A total of 2,018 women were included in the final analysis, with an average age of 44 years for both groups. The most commonly prescribed antibiotics were nitrofurantoin (60.8%), trimethoprim-sulfamethoxazole (19.4%), and ciprofloxacin (14.6%).
In the 6 months post-index uUTI event, patients with not-susceptible isolates had significantly higher numbers of prescriptions (+ 1.41) and UTI-specific prescriptions (+ 0.26) versus patients with susceptible isolates. They also had a higher probability of all-cause outpatient (+ 6.1%), UTI-related outpatient (+ 3.7%), and all-cause inpatient (+ 1.4%) visits. The predicted probability of disease progression to cUTI was more than double for patients with not-susceptible versus susceptible isolates (odds ratio, 2.35; 95% confidence interval, 1.66 to 3.33). Over 6 months, patients with not-susceptible isolates had significantly higher all-cause costs (+ $426) and UTI-related costs (+ $157) than those with susceptible isolates.

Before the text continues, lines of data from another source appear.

(* ===== verification/Exec.v ===== *)
(** * The Linux exec helper

    [linux/virtioso-mux-exec]: a command whose two pipes are merged into one
    stream of the daemon.  The tasks are the main task, a forwarder for each
    pipe and the task that waits for the child; they share a bounded channel
    and a one-shot for the exit status.  [exec_act] is one step of one task,
    from one [await] to the next; the scheduler, the clock, the child and the
    socket choose the action. *)

From S2P Require Import Prelude.

(** The child's pipes. *)
Inductive pipe : Type := Stdout | Stderr.
#[global] Instance pipe_eq_decision : EqDecision pipe.
Proof. solve_decision. Defined.

(** What [child.wait()] gives; a child killed by a signal has no code. *)
Inductive wait_result : Type := Status (code : option Z) | WaitError.

(** [s.code().unwrap_or(1)], and 1 for an error. *)
Definition exit_code (w : wait_result) : Z :=
  match w with Status (Some c) => c | _ => 1 end.

(** Where a pipe's forwarder is. *)
Inductive forwarder : Type :=
| FwReading
| FwSending (data : list byte)       (** in [tx.send(..).await] *)
| FwDone.

(** Where the main task is; times in milliseconds. *)
Inductive place : Type :=
| Connecting (deadline : Z)
| Sleeping (deadline wake : Z)
| Naming (rest : list byte)       (** writing the name *)
| AwaitingId
| Spawning (id : Z)
| PollRx                             (** [select!] asks the channel first, *)
| PollExit                           (** then the one-shot *)
| Writing (rest : list byte)         (** in [conn.write_all(&data).await] *)
| Collecting                         (** in [exit_rx.await] *)
| Draining (code deadline : Z)       (** in [timeout_at(deadline, rx.recv())] *)
| DrainWriting (code deadline : Z) (rest : list byte)
| Finished (code : Z).               (** [std::process::exit(code)] *)

Record args : Type := Args { a_name : list byte; a_connect_timeout : Z }.

Record exec : Type := Exec {
  ex_now : Z;
  ex_main : place;
  ex_out : forwarder;
  ex_err : forwarder;
  ex_queue : list (list byte);       (** the channel *)
  ex_exit : option wait_result       (** what [exit_tx] sent *)
}.

Definition set_now (t : Z) (x : exec) : exec := Exec t (ex_main x) (ex_out x) (ex_err x) (ex_queue x) (ex_exit x).
Definition set_main (m : place) (x : exec) : exec := Exec (ex_now x) m (ex_out x) (ex_err x) (ex_queue x) (ex_exit x).
Definition set_queue (q : list (list byte)) (x : exec) : exec := Exec (ex_now x) (ex_main x) (ex_out x) (ex_err x) q (ex_exit x).
Definition set_exit (w : wait_result) (x : exec) : exec := Exec (ex_now x) (ex_main x) (ex_out x) (ex_err x) (ex_queue x) (Some w).
Definition fw (p : pipe) (x : exec) : forwarder := match p with Stdout => ex_out x | Stderr => ex_err x end.
Definition set_fw (p : pipe) (f : forwarder) (x : exec) : exec :=
  match p with
  | Stdout => Exec (ex_now x) (ex_main x) f (ex_err x) (ex_queue x) (ex_exit x)
  | Stderr => Exec (ex_now x) (ex_main x) (ex_out x) f (ex_queue x) (ex_exit x)
  end.

Definition EXEC_CAPACITY : nat := 64.
Definition PIPE_READ : nat := 4096.
Definition DRAIN_MS : Z := 2000.
Definition CONNECT_SLEEP_MS : Z := 200.

(** The start: [Args::parse] and the deadline of [connect_with_retry]. *)
Definition exec_start (a : args) (now : Z) : exec :=
  Exec now (Connecting (now + a_connect_timeout a * 1000)) FwReading FwReading [] None.

(** What can be seen of a step. *)
Inductive event : Type :=
| Linked                             (** connected to the socket *)
| Put (d : list byte)                (** the socket took [d] *)
| PutError (draining : bool)         (** a write failed *)
| GotId (id : Z)                     (** read the id *)
| Spawned
| Got (p : pipe) (d : list byte)     (** read [d] from a pipe *)
| ChildEnd (w : wait_result)         (** [child.wait()] returned *)
| TimedOut.                          (** the drain's deadline passed *)

(** What the scheduler and the environment choose. *)
Inductive exec_action : Type :=
| XTick (ms : Z)
| XConnect (ok : bool)
| XPut (n : nat) | XPutError
| XId (r : option Z)                 (** [conn.read_u8()] *)
| XSpawn (ok : bool)
| XGo                                (** the main task goes on by itself *)
| XTimeout
| XRead (p : pipe) (d : list byte) | XEof (p : pipe) | XSend (p : pipe)
| XChild (w : wait_result).

(** [rx.recv()]: the senders are dropped when both forwarders are done. *)
Inductive received : Type := RxData (d : list byte) (q : list (list byte)) | RxClosed | RxPending.

Definition rx_recv (x : exec) : received :=
  match ex_queue x with
  | d :: q => RxData d q
  | [] => match ex_out x, ex_err x with FwDone, FwDone => RxClosed | _, _ => RxPending end
  end.

(** After [spawn] and before the process ends, the other tasks live. *)
Definition running (m : place) : bool :=
  match m with
  | PollRx | PollExit | Writing _ | Collecting | Draining _ _ | DrainWriting _ _ _ => true
  | _ => false
  end.

(** One attempt of [connect_with_retry], and what [main] does with it. *)
Definition connect_with_retry (a : args) (ok : bool) (x : exec) : option (list event * exec) :=
  match ex_main x with
  | Connecting deadline =>
      if ok then
        if 255 <? Z.of_nat (length (a_name a)) then Some ([Linked], set_main (Finished 1) x)
        else Some ([Linked], set_main (Naming (z2b (Z.of_nat (length (a_name a))) :: a_name a)) x)
      else if ex_now x <? deadline then
        Some ([], set_main (Sleeping deadline (ex_now x + CONNECT_SLEEP_MS)) x)
      else Some ([], set_main (Finished 1) x)
  | _ => None
  end.

(** A write on the socket takes at least a byte. *)
Definition take_some (n : nat) (rest : list byte) : option (list byte * list byte) :=
  if (0 <? n)%nat && (n <=? length rest)%nat then Some (take n rest, drop n rest) else None.

Definition write_socket (n : nat) (x : exec) : option (list event * exec) :=
  match ex_main x with
  | Naming rest => '(d, rest') ← take_some n rest; Some ([Put d], set_main (Naming rest') x)
  | Writing rest => '(d, rest') ← take_some n rest; Some ([Put d], set_main (Writing rest') x)
  | DrainWriting code deadline rest =>
      '(d, rest') ← take_some n rest; Some ([Put d], set_main (DrainWriting code deadline rest') x)
  | _ => None
  end.

(** A write that fails; an empty one cannot. *)
Definition write_fails (x : exec) : option (list event * exec) :=
  match ex_main x with
  | Naming (_ :: _) | Writing (_ :: _) => Some ([PutError false], set_main (Finished 1) x)
  | DrainWriting code deadline (_ :: _) => Some ([PutError true], set_main (Draining code deadline) x)
  | _ => None
  end.

(** The answer to the enrollment. *)
Definition read_id (r : option Z) (x : exec) : option (list event * exec) :=
  match ex_main x, r with
  | AwaitingId, Some id =>
      Some ([GotId id], set_main (if id =? 0 then Finished 1 else Spawning id) x)
  | AwaitingId, None => Some ([], set_main (Finished 1) x)
  | _, _ => None
  end.

Definition spawn (ok : bool) (x : exec) : option (list event * exec) :=
  match ex_main x with
  | Spawning _ => if ok then Some ([Spawned], set_main PollRx x) else Some ([], set_main (Finished 1) x)
  | _ => None
  end.

(** [drain_with_child_exit] between two [await]s.  The [select!] is biased: it
    asks for data first and for the exit status if there is none; when there
    is neither the task sleeps until one of them comes. *)
Definition drain_with_child_exit (x : exec) : option exec :=
  match ex_main x with
  | PollRx =>
      match rx_recv x with
      | RxData d q => Some (set_main (Writing d) (set_queue q x))
      | RxClosed => Some (set_main Collecting x)
      | RxPending => Some (set_main PollExit x)
      end
  | PollExit =>
      match ex_exit x with
      | Some w => Some (set_main (Draining (exit_code w) (ex_now x + DRAIN_MS)) x)
      | None => match rx_recv x with RxPending => None | _ => Some (set_main PollRx x) end
      end
  | Writing [] => Some (set_main PollRx x)
  | Collecting =>
      match ex_exit x with Some w => Some (set_main (Finished (exit_code w)) x) | None => None end
  | Draining code deadline =>
      match rx_recv x with
      | RxData d q => Some (set_main (DrainWriting code deadline d) (set_queue q x))
      | RxClosed => Some (set_main (Finished code) x)
      | RxPending => None
      end
  | DrainWriting code deadline [] => Some (set_main (Draining code deadline) x)
  | _ => None
  end.

(** The main task by itself. *)
Definition go (x : exec) : option exec :=
  match ex_main x with
  | Sleeping deadline wake => if wake <=? ex_now x then Some (set_main (Connecting deadline) x) else None
  | Naming [] => Some (set_main AwaitingId x)
  | _ => drain_with_child_exit x
  end.

Definition drain_timeout (x : exec) : option (list event * exec) :=
  match ex_main x with
  | Draining code deadline =>
      if deadline <=? ex_now x then Some ([TimedOut], set_main (Finished code) x) else None
  | _ => None
  end.

(** The forwarder of a pipe.  The receiver lives as long as the process, so
    [send] waits or succeeds. *)
Definition forward_read (p : pipe) (d : list byte) (x : exec) : option (list event * exec) :=
  match fw p x with
  | FwReading =>
      if (0 <? length d)%nat && (length d <=? PIPE_READ)%nat
      then Some ([Got p d], set_fw p (FwSending d) x) else None
  | _ => None
  end.

Definition forward_eof (p : pipe) (x : exec) : option (list event * exec) :=
  match fw p x with FwReading => Some ([], set_fw p FwDone x) | _ => None end.

Definition forward_send (p : pipe) (x : exec) : option (list event * exec) :=
  match fw p x with
  | FwSending d =>
      if (length (ex_queue x) <? EXEC_CAPACITY)%nat
      then Some ([], set_fw p FwReading (set_queue (ex_queue x ++ [d]) x)) else None
  | _ => None
  end.

(** The task that waits for the child. *)
Definition child_wait (w : wait_result) (x : exec) : option (list event * exec) :=
  match ex_exit x with None => Some ([ChildEnd w], set_exit w x) | Some _ => None end.

Definition when {A} (b : bool) (o : option A) : option A := if b then o else None.

Definition exec_act (a : args) (act : exec_action) (x : exec) : option (list event * exec) :=
  let live := running (ex_main x) in
  match act with
  | XTick ms => when (0 <? ms) (Some ([], set_now (ex_now x + ms) x))
  | XConnect ok => connect_with_retry a ok x
  | XPut n => write_socket n x
  | XPutError => write_fails x
  | XId r => read_id r x
  | XSpawn ok => spawn ok x
  | XGo => x' ← go x; Some ([], x')
  | XTimeout => drain_timeout x
  | XRead p d => when live (forward_read p d x)
  | XEof p => when live (forward_eof p x)
  | XSend p => when live (forward_send p x)
  | XChild w => when live (child_wait w x)
  end.

(** Runs, with what was seen. *)
Inductive exec_step (a : args) (x : exec) (es : list event) (x' : exec) : Prop :=
| exec_does act : exec_act a act x = Some (es, x') → exec_step a x es x'.

Inductive exec_run (a : args) (now : Z) : list event → exec → Prop :=
| exec_run_start : exec_run a now [] (exec_start a now)
| exec_run_step log x es x' : exec_run a now log x → exec_step a x es x' → exec_run a now (log ++ es) x'.

Fixpoint exec_acts (a : args) (l : list exec_action) (log : list event) (x : exec)
    : option (list event * exec) :=
  match l with
  | [] => Some (log, x)
  | act :: l' => '(es, x') ← exec_act a act x; exec_acts a l' (log ++ es) x'
  end.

The study authors say that, with antibiotic resistance increasing in community-acquired uUTIs in the United States, clinicians should transition away from purely empiric antibiotic prescribing.
"By treating these patients without specific knowledge of the pathogen or antibiotic susceptibility, there is a possibility that patients might be prescribed an antibiotic therapy to which their isolate is not-susceptible, leading to a higher probability of treatment failure and subsequent infections with antibiotic-resistant uropathogens," they wrote.